RECORDS TO USE>
******
Lemma index_lookup {A : Type} `{EqDecision A} (x : A) (l : list A) (i : nat) :
  index x l = Some i -> l !! i = Some x.
Proof.
  revert i. induction l as [|y l IH]; intros i; cbn; [discriminate|].
  destruct (decide (y = x)) as [->|].
  - intros [= <-]. reflexivity.
  - destruct (index x l) as [k|]; cbn; [|discriminate].
    intros [= <-]. cbn. now apply IH.
Qed.

Lemma index_is_Some {A : Type} `{EqDecision A} (x : A) (l : list A) :
  x ∈ l -> is_Some (index x l).
Proof.
  induction 1 as [y l|y z l Hin IH]; cbn.
  - rewrite decide_True by reflexivity. eauto.
  - destruct (decide (z = y)); [eauto|].
    destruct IH as [k ->]. cbn. eauto.
Qed.

Lemma identity_order_elem (lanes : nat) (x : Z) :
  x ∈ identity_order lanes <-> (0 <= x < Z.of_nat lanes)%Z.
Proof.
  unfold identity_order. rewrite list_elem_of_fmap. split.
  - intros (k & -> & Hk). apply elem_of_seq in Hk. lia.
  - intros Hx. exists (Z.to_nat x). split; [lia|]. apply elem_of_seq. lia.
Qed.

Lemma length_identity_order (lanes : nat) : length (identity_order lanes) = lanes.
Proof. unfold identity_order. now rewrite length_map, length_seq. Qed.

(** A permutation of the lanes has an inverse, and reordering by the list
    and then by its inverse gives the lanes back. *)
Lemma apply_order_inverse {A : Type} (lanes : list A) (rx_order : list Z) :
  Permutation rx_order (identity_order (length lanes)) ->
  exists l inv,
    apply_order lanes rx_order = Some l /\
    inverse_order rx_order = Some inv /\
    apply_order l inv = Some lanes.
Proof.
  intros Hperm.
  assert (Hlen : length rx_order = length lanes).
  { rewrite (Permutation_length Hperm). apply length_identity_order. }
  assert (Hin : forall x, x ∈ rx_order <-> (0 <= x < Z.of_nat (length lanes))%Z).
  { intros x. rewrite <- identity_order_elem. now rewrite Hperm. }
  destruct (proj2 (apply_order_is_Some lanes rx_order)) as [l Hl].
  { apply Forall_forall. intros x Hx%Hin. unfold index_in_range. lia. }
  destruct (mapM_is_Some_2 (fun j => Z.of_nat <$> index (Z.of_nat j) rx_order)
              (seq 0 (length rx_order))) as [inv Hinv].
  { apply Forall_forall. intros j Hj%elem_of_seq. cbn.
    apply fmap_is_Some, index_is_Some, Hin. lia. }
  exists l, inv. split; [exact Hl|]. split; [exact Hinv|].
  pose proof (mapM_Some_1 _ _ _ Hl) as Fl.
  pose proof (mapM_Some_1 _ _ _ Hinv) as Finv.
  apply mapM_Some_2.
  apply Forall2_same_length_lookup_2.
  { rewrite <- (Forall2_length _ _ _ Finv), length_seq. exact Hlen. }
  intros j x y Hx Hy.
  destruct (Forall2_lookup_r _ _ _ _ _ Finv Hx) as (j' & Hj' & Hidx).
  apply lookup_seq in Hj' as [-> Hj]. cbn in Hidx.
  destruct (index (Z.of_nat j) rx_order) as [i|] eqn:Hi; [|discriminate].
  injection Hidx as <-.
  apply index_lookup in Hi.
  destruct (Forall2_lookup_l _ _ _ _ _ Fl Hi) as (y' & Hy' & Hget).
  rewrite py_getitem_of_nat in Hget. rewrite py_getitem_of_nat.
  congruence.
Qed.

(** ** The three ways the constructor ends *)

Lemma BaseSoC_with_cases (scf : float) (rx_order : list Z) :
  (length rx_order <> 4 /\ length rx_order <> 8 /\
   exists d0,
     _CRG scf empty_design = Ok tt d0 /\
     BaseSoC_with scf rx_order = Raise NotImplementedError d0)
  \/
  ((length rx_order = 4 \/ length rx_order = 8) /\
   exists locals d1,
     bringup_outcome scf (length rx_order) = Ok locals d1 /\
     bringup_ok (length rx_order) locals d1 /\
     match apply_order (jesd_phys locals) rx_order with
     | None => BaseSoC_with scf rx_order = Raise IndexError d1
     | Some l =>
         exists d2, BaseSoC_with scf rx_order = Ok (locals, l) d2 /\
                    link_ok scf locals l d1 d2
     end).
Proof.
  destruct (decide (length rx_order = 4 \/ length rx_order = 8)) as [Hs|Hn].
  - right. split; [exact Hs|].
    destruct (bringup_supported scf _ Hs) as (locals & d1 & Hb & Hok & Hlink).
    exists locals, d1. split; [exact Hb|]. split; [exact Hok|].
    rewrite BaseSoC_with_unfold, Hb.
    destruct (apply_order (jesd_phys locals) rx_order) as [l|]; [|reflexivity].
    destruct (Hlink l) as (d2 & Hd2 & Hl). exists d2. split; assumption.
  - left. assert (H4 : length rx_order <> 4) by tauto.
    assert (H8 : length rx_order <> 8) by tauto.
    split; [exact H4|]. split; [exact H8|].
    destruct (bringup_unsupported scf _ H4 H8) as (d0 & Hcrg & Hb & _).
    exists d0. split; [exact Hcrg|].
    now rewrite BaseSoC_with_unfold, Hb.
Qed.

Lemma length_jesd_phys (lanes : nat) (locals : JesdLocals) (d : Design) :
  bringup_ok lanes locals d -> length (jesd_phys locals) = lanes.
Proof.
  intros H. rewrite <- (length_map GTH4.n), (bu_phys _ _ _ H). apply length_seq.
Qed.

Lemma BaseSoC_with_Ok (scf : float) (rx_order : list Z)
    (locals : JesdLocals) (phys_rx : list GTH4.t) (d : Design) :
  BaseSoC_with scf rx_order = Ok (locals, phys_rx) d ->
  (length rx_order = 4 \/ length rx_order = 8) /\
  exists d1,
    bringup_outcome scf (length rx_order) = Ok locals d1 /\
    bringup_ok (length rx_order) locals d1 /\
    apply_order (jesd_phys locals) rx_order = Some phys_rx /\
    link_ok scf locals phys_rx d1 d.
Proof.
  intros H.
  destruct (BaseSoC_with_cases scf rx_order)
    as [(_ & _ & d0 & _ & Hr) | (Hs & locals' & d1 & Hb & Hok & Hm)].
  - congruence.
  - split; [exact Hs|].
    destruct (apply_order (jesd_phys locals') rx_order) as [l|] eqn:Hl.
    + destruct Hm as (d2 & Hd2 & Hlk). rewrite Hd2 in H.
      injection H as -> -> ->. exists d1. rewrite Hl. auto.
    + congruence.
Qed.

Section Resets.
Variable stages : nat.

Lemma chain_after_0 : chain_after stages 0 = replicate stages true.
Proof.
  unfold chain_after. generalize 0 at 2. induction stages as [|n IH]; intros s.
  - reflexivity.
  - cbn. f_equal. apply IH.
Qed.

Lemma lookup_chain_after (k i : nat) :
  chain_after stages k !! i
  = if decide (i < stages) then Some (negb (i <? k)%nat) else None.
Proof.
  unfold chain_after. rewrite list_lookup_fmap.
  destruct (decide (i < stages)).
  - now rewrite lookup_seq_lt.
  - rewrite lookup_seq_ge by lia. reflexivity.
Qed.

Lemma length_chain_after (k : nat) : length (chain_after stages k) = stages.
Proof. unfold chain_after. now rewrite length_fmap, length_seq. Qed.

Lemma chain_after_edge (k : nat) :
  take stages (false :: chain_after stages k) = chain_after stages (S k).
Proof.
  apply list_eq. intros i. rewrite lookup_chain_after.
  destruct (decide (i < stages)) as [Hi|Hi].
  - rewrite lookup_take_lt by lia. destruct i as [|i]; [reflexivity|].
    cbn. rewrite lookup_chain_after, decide_True by lia. reflexivity.
  - apply lookup_ge_None. rewrite length_take. cbn. rewrite length_chain_after. lia.
Qed.

Lemma last_chain_after (k : nat) (a : bool) :
  ars_rst a (chain_after stages k)
  = if decide (stages = 0) then a else (k <? stages)%nat.
Proof.
  unfold ars_rst, chain_after. destruct stages as [|n]; [reflexivity|].
  rewrite seq_S, fmap_app, decide_False by lia.
  cbn [fmap list_fmap Nat.add]. rewrite last_last.
  destruct (Nat.ltb_spec n k), (Nat.ltb_spec k (S n)); cbn; (reflexivity || lia).
Qed.

Lemma step_special_frame (ev : Event) (r : Resets) (sp : Special) (cd : string) :
  drives cd sp = false ->
  chains (step_special stages ev r sp) !! cd = chains r !! cd /\
  rst (step_special stages ev r sp) !! cd = rst r !! cd.
Proof.
  destruct sp as [| cd' e |]; cbn; intros H; try (split; reflexivity).
  apply bool_decide_eq_false in H.
  split; now rewrite lookup_insert_ne.
Qed.

Lemma fold_step_frame (ev : Event) (sps : list Special) (r : Resets) (cd : string) :
  List.filter (drives cd) sps = [] ->
  chains (fold_left (step_special stages ev) sps r) !! cd = chains r !! cd /\
  rst (fold_left (step_special stages ev) sps r) !! cd = rst r !! cd.
Proof.
  revert r. induction sps as [|sp sps IH]; intros r; cbn; [tauto|].
  destruct (drives cd sp) eqn:Hsp; [discriminate|]. intros Hf.
  destruct (IH (step_special stages ev r sp) Hf) as [-> ->].
  now apply step_special_frame.
Qed.

(** A reset line no synchronizer drives keeps its value. *)
Lemma step_frame (d : Design) (r : Resets) (ev : Event) (cd : string) :
  reset_drivers cd d = [] ->
  chains (step stages d r ev) !! cd = chains r !! cd /\
  rst (step stages d r ev) !! cd = rst r !! cd.
Proof. apply fold_step_frame. Qed.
******
WHAT THE TASK REQUIRES> The lines above, starting at the one with "exists d2, BaseSoC_with" and ending at the one with "exists d0. split; [exact Hcrg|].", are the only ones to return, exactly as written.

OUTPUT BELOW>
         exists d2, BaseSoC_with scf rx_order = Ok (locals, l) d2 /\
                    link_ok scf locals l d1 d2
     end).
Proof.
  destruct (decide (length rx_order = 4 \/ length rx_order = 8)) as [Hs|Hn].
  - right. split; [exact Hs|].
    destruct (bringup_supported scf _ Hs) as (locals & d1 & Hb & Hok & Hlink).
    exists locals, d1. split; [exact Hb|]. split; [exact Hok|].
    rewrite BaseSoC_with_unfold, Hb.
    destruct (apply_order (jesd_phys locals) rx_order) as [l|]; [|reflexivity].
    destruct (Hlink l) as (d2 & Hd2 & Hl). exists d2. split; assumption.
  - left. assert (H4 : length rx_order <> 4) by tauto.
    assert (H8 : length rx_order <> 8) by tauto.
    split; [exact H4|]. split; [exact H8|].
    destruct (bringup_unsupported scf _ H4 H8) as (d0 & Hcrg & Hb & _).
    exists d0. split; [exact Hcrg|].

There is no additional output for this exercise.